Answer: Wow, a mother-in-law that is anti-technology, but has an opinion as to the differences between gasolines! I’m not sure if I want to get in the middle of this one…but I will.
In very simple terms, all gasoline is in fact the same, no matter where it comes from. Since 1994 the federal government has mandated minimum standards to prevent deposits from forming in our engines. What differentiates one brand from another is the “additive packages.” Since the content of these “additive packages” are proprietary, it’s hard to say if one brand is better than another. Most tests show that over the very long term (over 100,000 miles), there can be a difference in how well these additives work, but most experts agree that you can achieve the same results by adding a couple of cans of engine cleaner to your fuel tank at 100,000 miles.
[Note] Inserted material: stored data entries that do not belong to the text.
(** [(-sim[i, :]).argsort()[1:top_k+1]].  [argsort] is NumPy's; it is a
    parameter here. *)
Definition nearest (argsort : list F → list nat) (sim_row : list F) (top_k : nat) : list nat :=
  slice (argsort (fneg <$> sim_row)) 1 (top_k + 1).

(** What [argsort] promises of its result [p] on [row]: the indices of
    [row], each once, such that no entry is less than one placed before it. *)
Definition not_less (row : list F) (i j : nat) : bool :=
  match row !! i, row !! j with
  | Some x, Some y => negb (fltb y x)
  | _, _ => true
  end.

Definition is_argsort (row : list F) (p : list nat) : Prop :=
  p ≡ₚ seq 0 (length row) ∧ StronglySorted (λ i j, not_less row i j = true) p.

(** One such [argsort]: insertion from left to right, an index going
    before the first one that holds a greater entry. *)
Fixpoint insert_index (row : list F) (i : nat) (p : list nat) : list nat :=
  match p with
  | [] => [i]
  | j :: rest =>
      match row !! i, row !! j with
      | Some x, Some y => if fltb x y then i :: j :: rest else j :: insert_index row i rest
      | _, _ => j :: insert_index row i rest
      end
  end.

Definition insertion_argsort (row : list F) : list nat :=
  foldl (λ p i, insert_index row i p) [] (seq 0 (length row)).

End graph.

(** The claim that the lookup never lists the query among its own
    neighbours, for a given [argsort]. *)
Definition query_excluded {F} `{Scalar F} (argsort : list F → list nat) : Prop :=
  ∀ (embeddings : list (list F)) (int_codes : list nat) (top_k : nat) sim i q row,
    validate embeddings int_codes = Ok sim →
    int_codes !! i = Some q → sim !! i = Some row →
    q ∉ nearest argsort row top_k.

End Validator.

(** ** The encoding cell

    [int_words = [vocab_to_int[w] for w in words]] *)

Module Preprocess.

Fixpoint int_words (vocab_to_int : gmap string Z) (words : list string) : result (list Z) :=
  match words with
  | [] => Ok []
  | w :: rest =>
      i ← getitem vocab_to_int w;
      ids ← int_words vocab_to_int rest;
      Ok (i :: ids)
  end.

End Preprocess.

(** ** The checkpoints of the training loop *)

Module Training.

(** ['./checkpoints/word2vec_{}_{}_{}.ckpt'.format(embed_dim,num_sampled,epoch)] *)
Definition checkpoint_path (embed_dim num_sampled epoch : Z) : string :=
  "./checkpoints/word2vec_" +:+ pretty embed_dim +:+ "_" +:+ pretty num_sampled
    +:+ "_" +:+ pretty epoch +:+ ".ckpt".

End Training.

(** ** The restore notebook *)

Module Restore.

Inductive load_error : Set :=
  | FileNotFoundError
  | UnpicklingError.

(** The file the notebook opens. *)
Definition dictionary_file : string := "dictionary.cpkt".

(** [dictionaries = pickle.load(f)], then the two mappings are read from it. *)
Definition load_vocabulary (fs : gmap string Vocabulary.file)
    : load_error + (gmap string Z * gmap Z string) :=
  match fs !! dictionary_file with
  | None => inl FileNotFoundError
  | Some (Vocabulary.Bytes _) => inl UnpicklingError
  | Some (Vocabulary.Pickled dictionaries) =>
      inr (Vocabulary.vocab_to_int dictionaries, Vocabulary.int_to_vocab dictionaries)
  end.

(** The checkpoint the notebook restores. *)
Definition model_path : string := "./checkpoints/word2vec_1.ckpt".

(** The number of ['_'] (the character 95) in a string. *)
Fixpoint underscores (s : string) : nat :=
  match s with
  | EmptyString => 0
  | String c rest =>
      (if Ascii.eqb c (Ascii.ascii_of_nat 95) then 1 else 0) + underscores rest
  end.

End Restore.

(** ** Printing the nearest neighbours

    The loop shared by the lookup cell of the restore notebook and the
    validation step of [train]. *)

Module Lookup.
Import Validator.

(** [a[i]] on a list or an array: [IndexError] out of range. *)
Definition index {A} (a : list A) (i : nat) : result A :=
  match a !! i with
  | Some x => Ok x
  | None => Raise IndexError
  end.

Section report.
Context {F : Type} `{Scalar F}.

(** [for k in range(top_k): close_word = int_to_vocab[nearest[k]];
    log = '%s %s,' % (log, close_word)] *)
Fixpoint log_neighbours (int_to_vocab : gmap Z string) (nearest : list nat)
    (ks : list nat) (log : string) : result string :=
  match ks with
  | [] => Ok log
  | k :: rest =>
      id ← index nearest k;
      close_word ← getitem int_to_vocab (Z.of_nat id);
      log_neighbours int_to_vocab nearest rest (log +:+ " " +:+ close_word +:+ ",")
  end.

(** The body of the loop over the queries: the line printed for query [i]. *)
Definition nearest_line (argsort : list F → list nat) (int_to_vocab : gmap Z string)
    (sample_examples : list nat) (sim : list (list F)) (top_k i : nat) : result string :=
  q ← index sample_examples i;
  sample_word ← getitem int_to_vocab (Z.of_nat q);
  row ← index sim i;
  let nearest := nearest argsort row top_k in
  log_neighbours int_to_vocab nearest (seq 0 top_k) ("Nearest to " +:+ sample_word +:+ ":").

(** The loop, drained: the lines printed, and the exception that ended it
    if one was raised. *)
Fixpoint report (argsort : list F → list nat) (int_to_vocab : gmap Z string)
    (sample_examples : list nat) (sim : list (list F)) (top_k : nat) (queries : list nat)
    : list string * option exn :=
  match queries with
  | [] => ([], None)
  | i :: rest =>
      match nearest_line argsort int_to_vocab sample_examples sim top_k i with
      | Raise e => ([], Some e)
      | Ok line =>
          let '(lines, e) := report argsort int_to_vocab sample_examples sim top_k rest in
          (line :: lines, e)
      end
  end.

(** The lookup cell of the restore notebook: the ids 0 to 9 and 186, eight
    neighbours each. *)
Definition lookup_cell (argsort : list F → list nat) (embeddings : list (list F))
    (int_to_vocab : gmap Z string) : list string * option exn :=
  let sample_examples := seq 0 10 ++ [186] in
  let sample_size := length sample_examples in
  match validate embeddings sample_examples with
  | Raise e => ([], Some e)
  | Ok sim => report argsort int_to_vocab sample_examples sim 8 (seq 0 sample_size)
  end.

(** [random.sample(population, k)]: [k] elements at [k] different positions
    of the population, [ValueError] when the population is smaller.  The
    generator's entropy is an explicit input, read from position [j] on. *)
Fixpoint pick (pool : list nat) (k : nat) (raw : nat → nat) (j : nat) : list nat :=
  match k with
  | 0 => []
  | S k' =>
      match pool with
      | [] => []
      | p0 :: _ =>
          let i := raw j mod length pool in
          nth i pool p0 :: pick (delete i pool) k' raw (S j)
      end
  end.

Definition random_sample (population : list nat) (k : nat) (raw : nat → nat) (j : nat)
    : result (list nat) :=
  if decide (k ≤ length population) then Ok (pick population k raw j)
  else Raise ValueError.

(** [validate_random], with the evaluation of the similarity it builds. *)
Definition validate_random (embeddings : list (list F)) (sample_size sample_window : nat)
    (raw : nat → nat) : result (list (list F) * list nat) :=
  low ← random_sample (seq 0 sample_window) (sample_size / 2) raw 0;
  high ← random_sample (seq 1000 sample_window) (sample_size / 2) raw (sample_size / 2);
  let sample_examples := low ++ high in
  similarity ← validate embeddings sample_examples;
  Ok (similarity, sample_examples).

(** The validation step of [train]: sixteen queries, five neighbours each. *)
Definition train_validation (argsort : list F → list nat) (embeddings : list (list F))
    (int_to_vocab : gmap Z string) (raw : nat → nat) : list string * option exn :=
  let sample_size := 16 in
  match validate_random embeddings sample_size 100 raw with
  | Raise e => ([], Some e)
  | Ok (sim, sample_examples) =>
      report argsort int_to_vocab sample_examples sim 5 (seq 0 sample_size)
  end.

End report.

End Lookup.

(** ** The subsampler, in binary64

    The same function with the arithmetic Python runs: [count/total_count]
    is the correctly rounded quotient of the two integers, which is the
    binary64 quotient of their conversions for a sequence of fewer than
    2^53 tokens; [threshold/freqs[word]], [np.sqrt] and [1 - ...] are the
    binary64 operations, and [<] the binary64 comparison. *)

Module Subsampler64.

Abbreviation float := PrimFloat.float.

(** The binary64 value of a count. *)
Definition of_count (n : nat) : float := PrimFloat.of_uint63 (Uint63.of_Z (Z.of_nat n)).

(** [a / b] on integers: [ZeroDivisionError] on a zero divisor. *)
Definition int_truediv (a b : nat) : result float :=
  if decide (b = 0) then Raise ZeroDivisionError
  else Ok (PrimFloat.div (of_count a) (of_count b)).

(** [a / b] on floats: [ZeroDivisionError] when [b == 0.0]. *)
Definition truediv (a b : float) : result float :=
  if PrimFloat.eqb b PrimFloat.zero then Raise ZeroDivisionError
  else Ok (PrimFloat.div a b).

(** [freqs = {word: count/total_count for word, count in words_count.items()}] *)
Definition freqs (words : list Z) : result (gmap Z float) :=
  let words_count := Subsampler.Counter words in
  let total_count := length words in
  Subsampler.dict_comp (λ _ count, int_truediv count total_count) words_count.

(** [p_drop = {word: 1 - np.sqrt(threshold/freqs[word]) for word in words_count}] *)
Definition p_drop (words : list Z) (threshold : float) (freqs : gmap Z float)
    : result (gmap Z float) :=
  Subsampler.dict_comp
    (λ word _, f ← getitem freqs word;
               q ← truediv threshold f;
               Ok (PrimFloat.sub PrimFloat.one (PrimFloat.sqrt q)))
    (Subsampler.Counter words).
(* ===== verification/_CoqProject ===== *)
-Q . S2P
Prelude.v
Bitcoin.v
Algebra.v
OperatorTable.v
PogMusig.v
BtcNotify.v
TxDriver.v
Winternitz.v
Wots.v
TxTypes.v
Taproot.v
Deposit.v
Predicates.v
Connectors.v
Script.v
StakeChain.v
SpendConditions.v
ConnectorsAssert.v
DisproveScript.v
TxGraph.v
PegOutGraph.v
GraphSpec.v
GraphProperties.v
GraphFinalize.v
BesideGraph.v
ParseWitness.v
ContractTypes.v
Checkpoint.v
Database.v
StakeChainSM.v
ContractSM.v
ContractExample.v
GraphInstance.v
Persistence.v
ContractManager.v
ContractLifecycle.v
ContractDuties.v
ContractCache.v
ManagerProperties.v
BridgeProof.v
OperatorWallet.v
SecretService.v
Retry.v
ProofHandler.v
Executors.v
ExecutorProperties.v
ContractActor.v
SecretWire.v
DbColumns.v
RpcServer.v
Challenger.v
StateMachine.v
AssertSplitter.v
BtcClient.v
BridgeIn.v
(* ===== verification/Bitcoin.v ===== *)
(** * Bitcoin data and the libraries' interface

    The data of the [bitcoin] crate the program works on (transactions, outputs, blocks), the
    functions of [bitcoin] and [musig2] the program calls, as the classes [BitcoinLib] and
    [KeyAggLib], and the helpers of [primitives/src/scripts/general.rs],
    [primitives/src/key_agg.rs] and [primitives/src/build_context.rs] built on them.

    Hashes, keys, signatures and nonces are fixed-length byte strings, read big-endian as an
    [N], which agrees with their [Ord]; scripts and witness elements are lists of bytes. *)

From S2P Require Import Prelude.

(** ** Identifiers *)

Abbreviation Txid := N (only parsing).
Abbreviation BlockHash := N (only parsing).
Abbreviation PublicKey := N (only parsing).
Abbreviation XOnlyPublicKey := N (only parsing).
Abbreviation P2POperatorPubKey := N (only parsing).
Abbreviation OperatorIdx := N (only parsing).
Abbreviation BitcoinBlockHeight := N (only parsing).
Abbreviation Amount := N (only parsing).
Abbreviation ScriptBuf := (list N) (only parsing).
Abbreviation Network := N (only parsing).
Abbreviation Sha256Hash := N (only parsing).
Abbreviation TapNodeHash := N (only parsing).

(** ** Transactions and blocks *)

Record OutPoint := mkOutPoint { op_txid : Txid; op_vout : N }.

Record TxIn := mkTxIn {
  previous_output : OutPoint;
  script_sig : ScriptBuf;
  sequence : N;
  witness : list (list N);
}.

Record TxOut := mkTxOut { value : Amount; script_pubkey : ScriptBuf }.

Record Transaction := mkTransaction {
  version : N;
  lock_time : N;
  input : list TxIn;
  output : list TxOut;
}.

(** A block: the header's link to its parent, what else the header holds, the transactions. *)
Record Block := mkBlock {
  prev_blockhash : BlockHash;
  header_rest : N;
  txdata : list Transaction;
}.

#[global] Instance OutPoint_eq_dec : EqDecision OutPoint.
Proof. solve_decision. Defined.
#[global] Instance TxIn_eq_dec : EqDecision TxIn.
Proof. solve_decision. Defined.
#[global] Instance TxOut_eq_dec : EqDecision TxOut.
Proof. solve_decision. Defined.
#[global] Instance Transaction_eq_dec : EqDecision Transaction.
Proof. solve_decision. Defined.
#[global] Instance Block_eq_dec : EqDecision Block.
Proof. solve_decision. Defined.

#[global] Instance OutPoint_countable : Countable OutPoint.
Proof.
  apply (inj_countable' (λ o, (op_txid o, op_vout o)) (λ p, mkOutPoint p.1 p.2)).
  by intros [].
Defined.
#[global] Instance TxIn_countable : Countable TxIn.
Proof.
  apply (inj_countable' (λ i, (previous_output i, script_sig i, sequence i, witness i))
    (λ p, mkTxIn p.1.1.1 p.1.1.2 p.1.2 p.2)).
  by intros [].
Defined.
#[global] Instance TxOut_countable : Countable TxOut.
Proof.
  apply (inj_countable' (λ o, (value o, script_pubkey o)) (λ p, mkTxOut p.1 p.2)).
  by intros [].
Defined.
#[global] Instance Transaction_countable : Countable Transaction.
Proof.
  apply (inj_countable' (λ t, (version t, lock_time t, input t, output t))
    (λ p, mkTransaction p.1.1.1 p.1.1.2 p.1.2 p.2)).
  by intros [].
Defined.
#[global] Instance Block_countable : Countable Block.
Proof.
  apply (inj_countable' (λ b, (prev_blockhash b, header_rest b, txdata b))
    (λ p, mkBlock p.1.1 p.1.2 p.2)).
  by intros [].
Defined.

(** ** The [bitcoin] crate *)

(** The hashes of the crate, and BIP34's height of a coinbase ([None] is its error). *)
Class BitcoinLib := {
  compute_txid : Transaction → Txid;
  block_hash : Block → BlockHash;
  bip34_block_height : Block → option BitcoinBlockHeight;
}.

(** Scripts: the least value of an output that is not dust, and a builder's [OP_RETURN]
    followed by one push. *)
Class ScriptLib := {
  minimal_non_dust : ScriptBuf → Amount;
  op_return_push : list N → ScriptBuf;
}.

(** [Amount]'s [+] and [-] panic on overflow in every build. *)
Definition amount_add (a b : Amount) : comp Amount :=
  if (a + b <=? U64_MAX)%N then Val (a + b)%N else Panic.
Definition amount_sub (a b : Amount) : comp Amount :=
  if (b <=? a)%N then Val (a - b)%N else Panic.
Definition amount_mul (a : Amount) (n : N) : comp Amount :=
  if (a * n <=? U64_MAX)%N then Val (a * n)%N else Panic.

(** [u32::to_be_bytes] and [u64::to_be_bytes]. *)
Fixpoint to_be_bytes (width : nat) (n : N) : list N :=
  match width with
  | 0%nat => []
  | S w => to_be_bytes w (n / 256) ++ [n mod 256]%N
  end.
Definition from_be_bytes (l : list N) : N := foldl (λ acc b, acc * 256 + b)%N 0%N l.

(** ** [primitives/src/scripts/general.rs] *)

(** [Version::TWO], [LockTime::ZERO], [Sequence::ENABLE_RBF_NO_LOCKTIME]. *)
Definition VERSION_TWO : N := 2.
Definition LOCKTIME_ZERO : N := 0.
Definition ENABLE_RBF_NO_LOCKTIME : N := 0xFFFFFFFD.

Definition create_tx (tx_ins : list TxIn) (tx_outs : list TxOut) : Transaction :=
  mkTransaction VERSION_TWO LOCKTIME_ZERO tx_ins tx_outs.

Definition create_tx_ins (utxos : list OutPoint) : list TxIn :=
  (λ utxo, mkTxIn utxo [] ENABLE_RBF_NO_LOCKTIME []) <$> utxos.

Definition create_tx_outs (scripts_and_amounts : list (ScriptBuf * Amount)) : list TxOut :=
  (λ '(script_pubkey, value), mkTxOut value script_pubkey) <$> scripts_and_amounts.

(** [PushBytesBuf::extend_from_slice] refuses 2^32 bytes or more. *)
Definition op_return_nonce `{ScriptLib} (data : list N) : comp ScriptBuf :=
  if (N.of_nat (length data) <=? U32_MAX)%N then Val (op_return_push data) else Panic.

(** ** Key aggregation *)

(** [primitives/src/scripts/taproot.rs]: how an input is spent. *)
Inductive TaprootWitness :=
| Key
| Script (script_buf : ScriptBuf) (control_block : N)
| Tweaked (tweak : TapNodeHash).

#[global] Instance TaprootWitness_eq_dec : EqDecision TaprootWitness.
Proof. solve_decision. Defined.

(** [musig2::KeyAggContext], its constructor and tweaks ([None] is an error), and
    [secp256k1]'s conversion to an x-only key. *)
Class KeyAggLib := {
  KeyAggContext : Type;
  KeyAggContext_new : list PublicKey → option KeyAggContext;
  aggregated_pubkey : KeyAggContext → PublicKey;
  with_unspendable_taproot_tweak : KeyAggContext → option KeyAggContext;
  with_taproot_tweak : KeyAggContext → TapNodeHash → option KeyAggContext;
  x_only_public_key : PublicKey → XOnlyPublicKey;
}.

Inductive AggError := KeyAggError | TweakError.

Definition create_agg_ctx `{KeyAggLib} (public_keys : list PublicKey) (witness : TaprootWitness)
    : result AggError KeyAggContext :=
  key_agg_ctx ← ok_or (KeyAggContext_new public_keys) KeyAggError;
  match witness with
  | Key => ok_or (with_unspendable_taproot_tweak key_agg_ctx) TweakError
  | Script _ _ => Ok key_agg_ctx
  | Tweaked tweak => ok_or (with_taproot_tweak key_agg_ctx tweak) TweakError
  end.

Definition get_aggregated_pubkey `{KeyAggLib} (pubkeys : list PublicKey) : comp XOnlyPublicKey :=
  key_agg_ctx ← expect (KeyAggContext_new pubkeys);
  Val (x_only_public_key (aggregated_pubkey key_agg_ctx)).

(** [primitives/src/build_context.rs]. *)
Record TxBuildContext := mkTxBuildContext {
  tbc_network : Network;
  tbc_pubkey_table : BTreeMap OperatorIdx PublicKey;
  tbc_aggregated_pubkey : XOnlyPublicKey;
  tbc_own_index : OperatorIdx;
}.

Definition TxBuildContext_new `{KeyAggLib} (network : Network)
    (operator_pubkeys : BTreeMap OperatorIdx PublicKey) (own_index : OperatorIdx)
    : comp TxBuildContext :=
  aggregated_pubkey ← get_aggregated_pubkey (bt_values operator_pubkeys);
  Val (mkTxBuildContext network operator_pubkeys aggregated_pubkey own_index).

(** A key aggregation whose context is the list of the keys, for the examples. *)
Definition example_keyagg : KeyAggLib := {|
  KeyAggContext := list PublicKey;
  KeyAggContext_new l := match l with [] => None | _ => Some l end;
  aggregated_pubkey l := foldr N.add 0%N l;
  with_unspendable_taproot_tweak := Some;
  with_taproot_tweak l t := Some (l ++ [t]);
  x_only_public_key k := k;
|}.

(** The library functions a concrete run needs: hashes that are injective encodings. *)
Definition concrete_bitcoin : BitcoinLib := {|
  compute_txid t := Npos (encode t);
  block_hash b := Npos (encode b);
  bip34_block_height b := Some (header_rest b);
|}.

(** ** Lemmas *)

#[global] Instance concrete_txid_inj : Inj (=) (=) (@compute_txid concrete_bitcoin).
Proof. intros t1 t2 [= ?]. by apply (inj encode). Qed.

#[global] Instance concrete_block_hash_inj : Inj (=) (=) (@block_hash concrete_bitcoin).
Proof. intros b1 b2 [= ?]. by apply (inj encode). Qed.

Lemma amount_add_Val a b c : amount_add a b = Val c → c = (a + b)%N.
Proof. unfold amount_add. intros. branches. Qed.

Lemma amount_sub_Val a b c : amount_sub a b = Val c → (c + b = a)%N.
Proof. unfold amount_sub. intros H. branches. rewrite N.leb_le in *. lia. Qed.

Lemma length_to_be_bytes w n : length (to_be_bytes w n) = w.
Proof.
  revert n. induction w as [|w IH]; intros n; cbn; [done|]. rewrite length_app, IH; cbn. lia.
Qed.

Lemma from_be_bytes_snoc l b : from_be_bytes (l ++ [b]) = (from_be_bytes l * 256 + b)%N.
Proof. unfold from_be_bytes. by rewrite foldl_app. Qed.

Lemma from_to_be_bytes w n : (n < 256 ^ N.of_nat w)%N → from_be_bytes (to_be_bytes w n) = n.
Proof.
  revert n. induction w as [|w IH]; intros n Hn; cbn [to_be_bytes].
  - change (256 ^ N.of_nat 0)%N with 1%N in Hn. cbn. lia.
  - rewrite from_be_bytes_snoc, IH.
    + rewrite N.mul_comm. symmetry. apply N.div_mod. lia.
    + apply N.Div0.div_lt_upper_bound. rewrite Nat2N.inj_succ, N.pow_succ_r' in Hn. lia.
Qed.

Lemma to_be_bytes_inj w n m :
  (n < 256 ^ N.of_nat w)%N → (m < 256 ^ N.of_nat w)%N →
  to_be_bytes w n = to_be_bytes w m → n = m.
Proof. intros Hn Hm E. by rewrite <- (from_to_be_bytes w n), E, from_to_be_bytes. Qed.

Lemma create_tx_ins_outpoints utxos : previous_output <$> create_tx_ins utxos = utxos.
Proof. unfold create_tx_ins. rewrite <- list_fmap_compose. apply list_fmap_id. Qed.

#[export] Hint Rewrite create_tx_ins_outpoints length_to_be_bytes : bridge_rw.
Definition convert_map_p2p_to_btc {V} (t : OperatorTable) (m : BTreeMap P2POperatorPubKey V) :=
  convert_map (p2p_key_to_btc_key t) m.
Definition convert_map_btc_to_p2p {V} (t : OperatorTable) (m : BTreeMap PublicKey V) :=
  convert_map (btc_key_to_p2p_key t) m.
Definition convert_map_p2p_to_idx {V} (t : OperatorTable) (m : BTreeMap P2POperatorPubKey V) :=
  convert_map (p2p_key_to_idx t) m.
Definition convert_map_idx_to_p2p {V} (t : OperatorTable) (m : BTreeMap OperatorIdx V) :=
  convert_map (idx_to_p2p_key t) m.
Definition convert_map_btc_to_idx {V} (t : OperatorTable) (m : BTreeMap PublicKey V) :=
  convert_map (btc_key_to_idx t) m.
Definition convert_map_idx_to_btc {V} (t : OperatorTable) (m : BTreeMap OperatorIdx V) :=
  convert_map (idx_to_btc_key t) m.

Definition select_idx (idx : OperatorIdx) (e : OperatorTableEntry) : bool := bool_decide (e.1.1 = idx).
Definition select_p2p (op : P2POperatorPubKey) (e : OperatorTableEntry) : bool :=
  bool_decide (e.1.2 = op).
Definition select_btc (btc : PublicKey) (e : OperatorTableEntry) : bool := bool_decide (e.2 = btc).
Definition select_btc_x_only `{KeyAggLib} (btc : XOnlyPublicKey) (e : OperatorTableEntry) : bool :=
  bool_decide (x_only_public_key e.2 = btc).

(** The three maps are views of the same operators. *)
Definition views_agree (ik : BTreeMap OperatorIdx (P2POperatorPubKey * PublicKey))
    (pk : BTreeMap P2POperatorPubKey (OperatorIdx * PublicKey))
    (bk : BTreeMap PublicKey (OperatorIdx * P2POperatorPubKey)) : Prop :=
  ∀ idx op btc,
    (ik !! idx = Some (op, btc) ↔ pk !! op = Some (idx, btc)) ∧
    (ik !! idx = Some (op, btc) ↔ bk !! btc = Some (idx, op)).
Here’s where it gets even more convoluted. In 2004 several car manufacturers including GM, VW, BMW, Toyota, and Honda created their own fuel standards that are tougher than federal standards. The gasolines that meet these standards are referred to as “Top Tier” gasolines. As expected, you will find well-known retailers such as Chevron, Shell, and Texaco on the list. But surprise, surprise…you will also find much lesser known names such as Aloha, Quick Trip, and Rebel on this exclusive list.
Now I just know you’re waiting to tell me that the other major retailers such as BP, Gulf and Amoco must be on this list. But they are not. And neither is Hess! That’s one for your mother-in-law.
So what does all of this mean? Gasoline is gasoline. The additives may or may not differentiate one brand from another. However, one thing is for sure. If your father-in-law has a brand loyalty to Hess, then regardless of the quality of their gasoline, their marketing is certainly working.